Aim of the task: The answer must consist of every line from the entries that holds the word "Definition".

Data for this task:
Lemma decode_round_trip :
  Decode the_ida (select_rows (Encode the_ida v) idx) idx = Some v.
Proof.
  pose proof p_facts as Pf. pose proof segs_ok as Hsegs.
  destruct vinv as (invs & HF2 & EV).
  set (rows := map (fun pr => map (fun x => Modulo (i32 (x * fst pr)) p) (snd pr))
                   (combine invs nums_of)) in EV.
  set (segs := SplitToSegments the_ida v) in *.
  set (enc := select_rows (Encode the_ida v) idx).
  assert (Hdl : List.length dens_of = List.length idx) by (unfold dens_of; rewrite length_map, length_seq; reflexivity).
  assert (Hnl : List.length nums_of = List.length idx) by (unfold nums_of; rewrite length_map, length_seq; reflexivity).
  assert (Hil : List.length invs = List.length idx) by (rewrite <- (Forall2_length HF2); exact Hdl).
  assert (Hinv : forall k, (k < List.length idx)%nat ->
            (nth k invs 0 * nth k dens_of 0) mod p = 1 /\ 0 < nth k invs 0 < p).
  { intros k Hk. pose proof (Forall2_nth' _ _ _ k 0 0 HF2 ltac:(lia)) as Hm. cbn beta in Hm.
    rewrite nth_dens in Hm |- * by exact Hk. destruct (den_spec k Hk) as [_ Hr].
    destruct (ModInverse_spec p _ p_prime Hr ltac:(lia)) as (inv & Hi & Hi1 & Hi2).
    rewrite Hm in Hi. injection Hi as <-. auto. }
  assert (Hrl : List.length rows = List.length idx) by (unfold rows; rewrite length_map, length_combine; lia).
  assert (Hrl' : @List.length Vector rows = List.length idx) by exact Hrl.
  assert (Hrow : forall k, (k < List.length idx)%nat ->
            row_at rows k = map (fun x => Modulo (i32 (x * nth k invs 0)) p) (nth k nums_of [])).
  { intros k Hk. assert (Hk' : (k < List.length (combine invs nums_of))%nat) by (rewrite length_combine; lia).
    assert (Hcl : List.length invs = List.length nums_of) by lia.
    unfold rows, row_at. unfold Vector, Matrix.
    rewrite (nth_map_lt _ _ k [] (0, [])) by exact Hk'.
    rewrite combine_nth by exact Hcl. reflexivity. }
  assert (HWe : forall j k, (j < List.length idx)%nat -> (k < List.length idx)%nat ->
            vec_at (row_at (Transpose rows) j) k = (nth j (nth k nums_of []) 0 * nth k invs 0) mod p).
  { intros j k Hj Hk. rewrite Transpose_entry by lia. rewrite Hrow by exact Hk.
    destruct (num_spec k Hk) as [Hl Hr]. rewrite <- nth_nums in Hl, Hr by exact Hk.
    unfold vec_at. rewrite (nth_map_lt _ _ j 0 0) by lia.
    pose proof (proj1 (Forall_forall _ _) Hr _ (nth_In _ 0 (ltac:(lia) : (j < List.length (nth k nums_of []))%nat))) as He.
    cbn beta in He. destruct (Hinv k Hk) as [_ Hi].
    rewrite Modulo_mod by lia. rewrite i32_id by nia. reflexivity. }
  assert (Hel0 : forall k, (k < List.length idx)%nat -> row_at enc k = map (fun seg => eval_lo seg (nth k idx 0) mod p) segs)
    by (intros; apply enc_sel; assumption).
  assert (Hee : forall k i, (k < List.length idx)%nat -> (i < List.length segs)%nat ->
            vec_at (row_at enc k) i = eval_lo (nth i segs []) (nth k idx 0) mod p).
  { intros k i Hk Hi. rewrite Hel0 by exact Hk. unfold vec_at. unfold Vector, Matrix.
    rewrite (nth_map_lt _ _ i 0 []) by exact Hi. reflexivity. }
  assert (Hlenc : List.length (row_at enc 0) = List.length segs)
    by (rewrite Hel0 by lia; apply length_map).
  assert (HW0 : List.length (row_at (Transpose rows) 0) = List.length idx)
    by (rewrite Transpose_row by lia; rewrite length_map, length_seq; exact Hrl).
  set (out := MatrixProduct (Transpose rows) enc p).
  assert (Hout : forall j i, (j < List.length idx)%nat -> (i < List.length segs)%nat ->
            vec_at (row_at out j) i = nth j (nth i segs []) 0).
  { intros j i Hj Hi. unfold out.
    rewrite MatrixProduct_entry by (rewrite ?length_Transpose; lia).
    rewrite HW0.
    pose proof (proj1 (Forall_forall _ _) Hsegs _ (nth_In segs [] Hi)) as [Hsl Hsr].
    rewrite (fold_mod_sum p (fun k => vec_at (row_at (Transpose rows) j) k * vec_at (row_at enc k) i))
      by (try lia; intros k Hk; rewrite HWe, Hee by lia;
          pose proof (Z.mod_pos_bound (nth j (nth k nums_of []) 0 * nth k invs 0) p ltac:(lia));
          pose proof (Z.mod_pos_bound (eval_lo (nth i segs []) (nth k idx 0)) p ltac:(lia)); nia).
    rewrite Z.add_0_l.
    apply (interp_row p idx nums_of invs (nth i segs [])
             (fun j k => vec_at (row_at (Transpose rows) j) k) (fun k => vec_at (row_at enc k) i));
      auto.
    - exact idx_mod_nodup.
    - intros k Hk. rewrite nth_nums by exact Hk. apply num_spec, Hk.
    - intros k t Hk Ht Hkt. rewrite nth_nums by exact Hk.
      apply (lagrange_other p el_of idx k);
        first [exact p_prime | exact Hel | exact Hesym | exact idx_range | exact Hnd | lia].
    - intros t Ht. rewrite nth_nums by exact Ht.
      assert (Ls : (eval_lo (numerator_row el_of p (List.length idx) (nth t idx 0)) (nth t idx 0)
                    - prodX (remove_nth t idx) (nth t idx 0)) mod p = 0)
        by (apply (lagrange_self p el_of idx t);
            first [exact p_prime | exact Hel | exact Hesym | exact idx_range | exact Hnd | lia]).
      destruct (Hinv t Ht) as [Hi1 _]. rewrite nth_dens in Hi1 by exact Ht.
      destruct (den_spec t Ht) as [Ed _]. rewrite Ed in Hi1.
      rewrite <- Hi1. apply (mod_sub_zero p p_prime) in Ls.
      rewrite Z.mul_mod, Ls, <- Z.mul_mod by lia. rewrite (Z.mul_mod _ (_ mod p)), Z.mod_mod, <- Z.mul_mod by lia.
      reflexivity.
    - intros j' k Hj' Hk. rewrite HWe by assumption. apply eqm_mod, p_prime.
    - intros k Hk. cbn beta. rewrite Hee by assumption. apply eqm_mod, p_prime. }
  assert (Hol : List.length out = List.length idx) by (unfold out; rewrite length_MatrixProduct, length_Transpose; exact Hrl).
  assert (Hocl : List.length (row_at out 0) = List.length segs)
    by (unfold out; rewrite MatrixProduct_row_length by (rewrite length_Transpose; lia); exact Hlenc).
  assert (Horig : map (fun i => map (fun j => vec_at (row_at out j) i) (seq 0 (List.length out)))
                      (seq 0 (List.length (row_at out 0))) = segs).
  { rewrite Hol, Hocl.
    transitivity (map (fun i => nth i segs []) (seq 0 (List.length segs)));
      [|symmetry; apply list_nth_seq_gen]. apply map_ext_in.
    intros i Hi. apply in_seq in Hi.
    pose proof (proj1 (Forall_forall _ _) Hsegs _ (nth_In segs [] (ltac:(lia) : (i < List.length segs)%nat))) as [Hsl _].
    transitivity (map (fun j => nth j (nth i segs []) 0) (seq 0 (List.length (nth i segs []))));
      [|symmetry; apply list_nth_seq]. rewrite Hsl. apply map_ext_in.
    intros j Hj. apply in_seq in Hj. apply Hout; lia. }
  unfold Decode. change (m_ the_ida) with (Z.of_nat (List.length idx)). change (p_ the_ida) with p.
  assert (Hle : List.length enc = List.length idx) by (unfold enc, select_rows; apply length_map).
  rewrite Hle, Z.ltb_irrefl, Nat2Z.id, firstn_all.  rewrite EV. cbv beta zeta.
  fold out. rewrite Horig.
  destruct segs_strip as (X & E1 & E2). fold segs in E1. rewrite E1, E2. reflexivity.
Qed.

End RoundTrip.
End IDARoundTrip.

Module IDAClaims.
Import IDA IDAArith IDARoundTrip.

(** Trial division: [prime] decided on a concrete number. *)
Definition is_prime_b (p : Z) : bool :=
  (1 <? p) && forallb (fun d => negb (p mod Z.of_nat d =? 0)) (seq 2 (Z.to_nat p - 2)).

Lemma prime_of_b p : is_prime_b p = true -> prime p.
Proof.
  unfold is_prime_b. intros H. apply andb_prop in H as [H1 H2]. apply Z.ltb_lt in H1.
  apply prime_alt. split; [exact H1|]. intros d Hd Hdiv.
  rewrite forallb_forall in H2.
  specialize (H2 (Z.to_nat d) ltac:(apply in_seq; lia)).
  rewrite Z2Nat.id in H2 by lia. apply Z.mod_divide in Hdiv; [|lia].
  rewrite Hdiv in H2. discriminate.
Qed.

Lemma Forall_of_forallb {A} (f : A -> bool) (P : A -> Prop) l :
  (forall x, f x = true -> P x) -> forallb f l = true -> Forall P l.
Proof.
  intros Hf Hl. apply Forall_forall. intros x Hx. apply Hf.
  rewrite forallb_forall in Hl. apply Hl, Hx.
Qed.

Lemma NoDup_of_b (l : list Z) :
  forallb (fun i => forallb (fun j => Nat.eqb i j || negb (nth i l 0 =? nth j l 0))
                            (seq 0 (List.length l))) (seq 0 (List.length l)) = true -> NoDup l.
Proof.
  intros H. apply NoDup_nth with (d := 0). intros i j Hi Hj E.
  rewrite forallb_forall in H. specialize (H i ltac:(apply in_seq; lia)).
  rewrite forallb_forall in H. specialize (H j ltac:(apply in_seq; lia)).
  rewrite E, Z.eqb_refl in H. cbn in H. rewrite orb_false_r in H. apply Nat.eqb_eq, H.
Qed.

(** The parameters of the program: [IDA(14, 10, 257)]. *)
Definition ida_default : IDA := mkIDA 14 10 257 (ConstructEncodingMatrix 10 14 257).

(** Fragments 1 to 10 of [[1; 0]] decode to [[1]]: the trailing zero of the
    content is stripped with the padding. *)
Lemma Decode_drops_trailing_zero :
  make 14 10 257 = Some ida_default /\
  Decode ida_default (select_rows (Encode ida_default [1; 0]) [1; 2; 3; 4; 5; 6; 7; 8; 9; 10])
         [1; 2; 3; 4; 5; 6; 7; 8; 9; 10] = Some [1].
Proof. split; vm_compute; reflexivity. Qed.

Written response:
Definition is_prime_b (p : Z) : bool :=
Definition ida_default : IDA := mkIDA 14 10 257 (ConstructEncodingMatrix 10 14 257).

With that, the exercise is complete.